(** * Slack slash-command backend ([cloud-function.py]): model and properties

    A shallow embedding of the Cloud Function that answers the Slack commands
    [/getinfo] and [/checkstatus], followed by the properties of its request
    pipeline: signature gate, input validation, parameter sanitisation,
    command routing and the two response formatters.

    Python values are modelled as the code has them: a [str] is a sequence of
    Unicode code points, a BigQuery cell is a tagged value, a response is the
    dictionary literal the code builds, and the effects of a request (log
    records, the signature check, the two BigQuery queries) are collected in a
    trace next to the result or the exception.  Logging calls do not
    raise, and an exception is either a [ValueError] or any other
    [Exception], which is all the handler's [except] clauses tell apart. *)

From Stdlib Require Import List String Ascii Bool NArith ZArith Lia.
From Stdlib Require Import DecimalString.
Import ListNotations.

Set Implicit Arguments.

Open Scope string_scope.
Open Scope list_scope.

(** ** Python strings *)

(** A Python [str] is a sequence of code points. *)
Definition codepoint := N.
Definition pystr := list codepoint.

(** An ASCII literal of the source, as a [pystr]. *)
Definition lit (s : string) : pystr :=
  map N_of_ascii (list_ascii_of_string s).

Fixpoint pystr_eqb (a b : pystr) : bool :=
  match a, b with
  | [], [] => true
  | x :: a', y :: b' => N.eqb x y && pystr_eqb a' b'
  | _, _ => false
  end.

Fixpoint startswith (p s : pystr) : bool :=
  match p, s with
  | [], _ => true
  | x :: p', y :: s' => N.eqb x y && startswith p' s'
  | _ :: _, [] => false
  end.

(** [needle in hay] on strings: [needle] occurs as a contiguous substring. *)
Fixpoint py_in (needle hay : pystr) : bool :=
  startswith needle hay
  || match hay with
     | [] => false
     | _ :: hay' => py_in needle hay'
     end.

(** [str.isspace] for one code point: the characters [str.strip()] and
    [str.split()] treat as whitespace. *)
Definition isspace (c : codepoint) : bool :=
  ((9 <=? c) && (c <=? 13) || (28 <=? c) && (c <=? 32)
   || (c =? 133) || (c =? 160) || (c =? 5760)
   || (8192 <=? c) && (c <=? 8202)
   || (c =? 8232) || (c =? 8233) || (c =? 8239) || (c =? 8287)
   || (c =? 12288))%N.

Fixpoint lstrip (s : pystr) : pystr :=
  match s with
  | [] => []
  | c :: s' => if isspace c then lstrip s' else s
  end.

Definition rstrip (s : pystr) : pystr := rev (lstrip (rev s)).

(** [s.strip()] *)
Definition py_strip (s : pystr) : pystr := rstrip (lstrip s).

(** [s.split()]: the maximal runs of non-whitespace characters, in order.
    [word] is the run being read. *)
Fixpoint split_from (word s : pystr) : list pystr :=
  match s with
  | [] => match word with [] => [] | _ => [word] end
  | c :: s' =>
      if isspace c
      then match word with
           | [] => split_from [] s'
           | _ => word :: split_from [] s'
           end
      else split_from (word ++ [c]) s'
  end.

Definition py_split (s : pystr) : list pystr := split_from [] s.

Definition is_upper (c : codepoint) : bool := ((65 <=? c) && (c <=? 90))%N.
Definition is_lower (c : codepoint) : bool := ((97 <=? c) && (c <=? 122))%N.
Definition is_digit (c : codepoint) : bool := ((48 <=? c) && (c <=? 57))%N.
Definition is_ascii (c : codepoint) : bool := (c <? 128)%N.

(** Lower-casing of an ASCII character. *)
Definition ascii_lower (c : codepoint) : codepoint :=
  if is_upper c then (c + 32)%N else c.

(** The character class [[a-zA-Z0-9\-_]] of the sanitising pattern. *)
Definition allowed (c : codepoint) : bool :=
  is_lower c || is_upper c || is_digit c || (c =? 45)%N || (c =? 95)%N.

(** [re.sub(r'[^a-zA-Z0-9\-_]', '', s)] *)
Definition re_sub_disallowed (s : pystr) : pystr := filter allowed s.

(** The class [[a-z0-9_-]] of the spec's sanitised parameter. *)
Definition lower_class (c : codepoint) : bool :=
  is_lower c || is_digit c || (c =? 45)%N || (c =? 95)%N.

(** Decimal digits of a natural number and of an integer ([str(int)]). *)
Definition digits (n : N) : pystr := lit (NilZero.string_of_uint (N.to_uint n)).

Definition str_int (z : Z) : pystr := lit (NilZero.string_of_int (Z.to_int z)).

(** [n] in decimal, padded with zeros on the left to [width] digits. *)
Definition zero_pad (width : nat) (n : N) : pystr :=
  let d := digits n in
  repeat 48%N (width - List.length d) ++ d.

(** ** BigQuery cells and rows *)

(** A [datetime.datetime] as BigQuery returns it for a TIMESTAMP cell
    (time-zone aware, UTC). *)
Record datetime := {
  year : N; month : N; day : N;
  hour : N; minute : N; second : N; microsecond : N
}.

────────────────────────────────────────

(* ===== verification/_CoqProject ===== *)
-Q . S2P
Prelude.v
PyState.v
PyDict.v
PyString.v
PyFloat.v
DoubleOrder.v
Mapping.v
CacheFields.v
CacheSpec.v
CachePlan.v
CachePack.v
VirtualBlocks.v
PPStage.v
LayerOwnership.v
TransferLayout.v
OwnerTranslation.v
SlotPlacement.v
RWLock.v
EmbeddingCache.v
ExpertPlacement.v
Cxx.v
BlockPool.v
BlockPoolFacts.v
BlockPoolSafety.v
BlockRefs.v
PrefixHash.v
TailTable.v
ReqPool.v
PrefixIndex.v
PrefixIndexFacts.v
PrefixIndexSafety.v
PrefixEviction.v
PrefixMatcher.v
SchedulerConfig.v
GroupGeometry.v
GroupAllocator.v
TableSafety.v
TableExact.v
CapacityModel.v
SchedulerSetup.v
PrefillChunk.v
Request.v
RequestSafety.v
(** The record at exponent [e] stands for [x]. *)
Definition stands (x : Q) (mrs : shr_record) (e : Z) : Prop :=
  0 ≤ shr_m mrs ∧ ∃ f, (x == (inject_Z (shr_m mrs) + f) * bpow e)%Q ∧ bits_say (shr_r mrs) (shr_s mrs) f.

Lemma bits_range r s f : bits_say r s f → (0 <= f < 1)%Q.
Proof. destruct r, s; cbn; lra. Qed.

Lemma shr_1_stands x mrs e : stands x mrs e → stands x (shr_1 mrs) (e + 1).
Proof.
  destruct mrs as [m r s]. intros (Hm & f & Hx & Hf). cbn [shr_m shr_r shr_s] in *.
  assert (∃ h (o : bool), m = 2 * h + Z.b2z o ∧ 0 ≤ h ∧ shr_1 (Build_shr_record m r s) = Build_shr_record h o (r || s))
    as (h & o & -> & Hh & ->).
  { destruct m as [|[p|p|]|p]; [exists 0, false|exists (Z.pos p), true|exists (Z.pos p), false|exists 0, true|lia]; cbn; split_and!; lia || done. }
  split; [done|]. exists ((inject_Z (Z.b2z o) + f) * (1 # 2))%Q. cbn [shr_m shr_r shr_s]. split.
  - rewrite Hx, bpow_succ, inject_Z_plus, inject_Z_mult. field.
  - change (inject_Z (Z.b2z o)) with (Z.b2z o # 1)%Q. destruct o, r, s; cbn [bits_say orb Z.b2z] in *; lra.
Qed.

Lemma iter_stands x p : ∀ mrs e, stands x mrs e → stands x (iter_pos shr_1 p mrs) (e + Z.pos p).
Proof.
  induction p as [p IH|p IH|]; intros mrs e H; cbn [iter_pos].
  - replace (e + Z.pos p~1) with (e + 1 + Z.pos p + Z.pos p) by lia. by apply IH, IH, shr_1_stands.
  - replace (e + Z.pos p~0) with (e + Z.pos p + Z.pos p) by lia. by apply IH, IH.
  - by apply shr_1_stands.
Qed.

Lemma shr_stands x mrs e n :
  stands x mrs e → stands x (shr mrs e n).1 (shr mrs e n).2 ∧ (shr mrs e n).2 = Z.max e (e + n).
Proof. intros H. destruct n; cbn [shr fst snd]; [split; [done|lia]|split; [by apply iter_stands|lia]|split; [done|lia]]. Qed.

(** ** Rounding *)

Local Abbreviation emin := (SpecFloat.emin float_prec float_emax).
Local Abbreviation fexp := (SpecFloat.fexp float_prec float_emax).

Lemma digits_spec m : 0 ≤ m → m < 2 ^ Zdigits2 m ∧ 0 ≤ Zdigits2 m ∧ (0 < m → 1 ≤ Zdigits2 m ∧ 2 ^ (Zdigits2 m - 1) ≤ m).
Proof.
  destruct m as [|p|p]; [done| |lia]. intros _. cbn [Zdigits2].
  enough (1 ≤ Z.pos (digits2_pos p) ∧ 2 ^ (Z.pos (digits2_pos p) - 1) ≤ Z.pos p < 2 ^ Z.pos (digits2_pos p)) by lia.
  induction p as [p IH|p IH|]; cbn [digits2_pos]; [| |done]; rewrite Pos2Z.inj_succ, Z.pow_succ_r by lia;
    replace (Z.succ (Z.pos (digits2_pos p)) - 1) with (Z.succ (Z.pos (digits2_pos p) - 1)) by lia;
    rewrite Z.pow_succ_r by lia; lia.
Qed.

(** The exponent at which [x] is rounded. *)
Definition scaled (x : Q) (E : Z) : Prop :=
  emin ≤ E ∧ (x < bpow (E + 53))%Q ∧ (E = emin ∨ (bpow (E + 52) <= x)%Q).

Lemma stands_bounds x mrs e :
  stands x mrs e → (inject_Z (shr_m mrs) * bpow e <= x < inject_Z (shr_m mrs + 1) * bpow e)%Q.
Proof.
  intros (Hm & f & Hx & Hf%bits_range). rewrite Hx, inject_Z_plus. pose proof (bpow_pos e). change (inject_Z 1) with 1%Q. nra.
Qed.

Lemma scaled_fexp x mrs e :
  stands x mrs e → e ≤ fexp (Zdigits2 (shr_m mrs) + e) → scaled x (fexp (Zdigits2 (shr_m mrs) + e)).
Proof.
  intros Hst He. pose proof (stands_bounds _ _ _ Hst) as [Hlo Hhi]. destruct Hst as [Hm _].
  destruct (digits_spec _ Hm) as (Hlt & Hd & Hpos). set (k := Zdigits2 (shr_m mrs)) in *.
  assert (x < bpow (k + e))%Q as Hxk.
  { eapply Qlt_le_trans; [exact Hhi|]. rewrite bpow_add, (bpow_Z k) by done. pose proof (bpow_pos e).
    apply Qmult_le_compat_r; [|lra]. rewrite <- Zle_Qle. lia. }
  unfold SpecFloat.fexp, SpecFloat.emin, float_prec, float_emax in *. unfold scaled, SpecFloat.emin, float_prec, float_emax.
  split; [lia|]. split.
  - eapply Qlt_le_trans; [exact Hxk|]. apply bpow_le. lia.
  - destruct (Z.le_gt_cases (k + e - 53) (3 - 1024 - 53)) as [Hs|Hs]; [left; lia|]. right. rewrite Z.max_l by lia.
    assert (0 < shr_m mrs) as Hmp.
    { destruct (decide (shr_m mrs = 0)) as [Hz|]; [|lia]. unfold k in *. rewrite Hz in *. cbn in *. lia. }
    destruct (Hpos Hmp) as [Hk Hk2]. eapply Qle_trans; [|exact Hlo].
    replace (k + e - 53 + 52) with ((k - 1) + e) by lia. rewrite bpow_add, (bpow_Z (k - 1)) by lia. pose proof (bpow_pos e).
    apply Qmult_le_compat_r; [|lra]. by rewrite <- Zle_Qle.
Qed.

────────────────────────────────────────

=== Directions ===
Among the records above, find each line holding the string "needle" and pull it out.

=== Output below ===
(** [needle in hay] on strings: [needle] occurs as a contiguous substring. *)
Fixpoint py_in (needle hay : pystr) : bool :=
  startswith needle hay
     | _ :: hay' => py_in needle hay'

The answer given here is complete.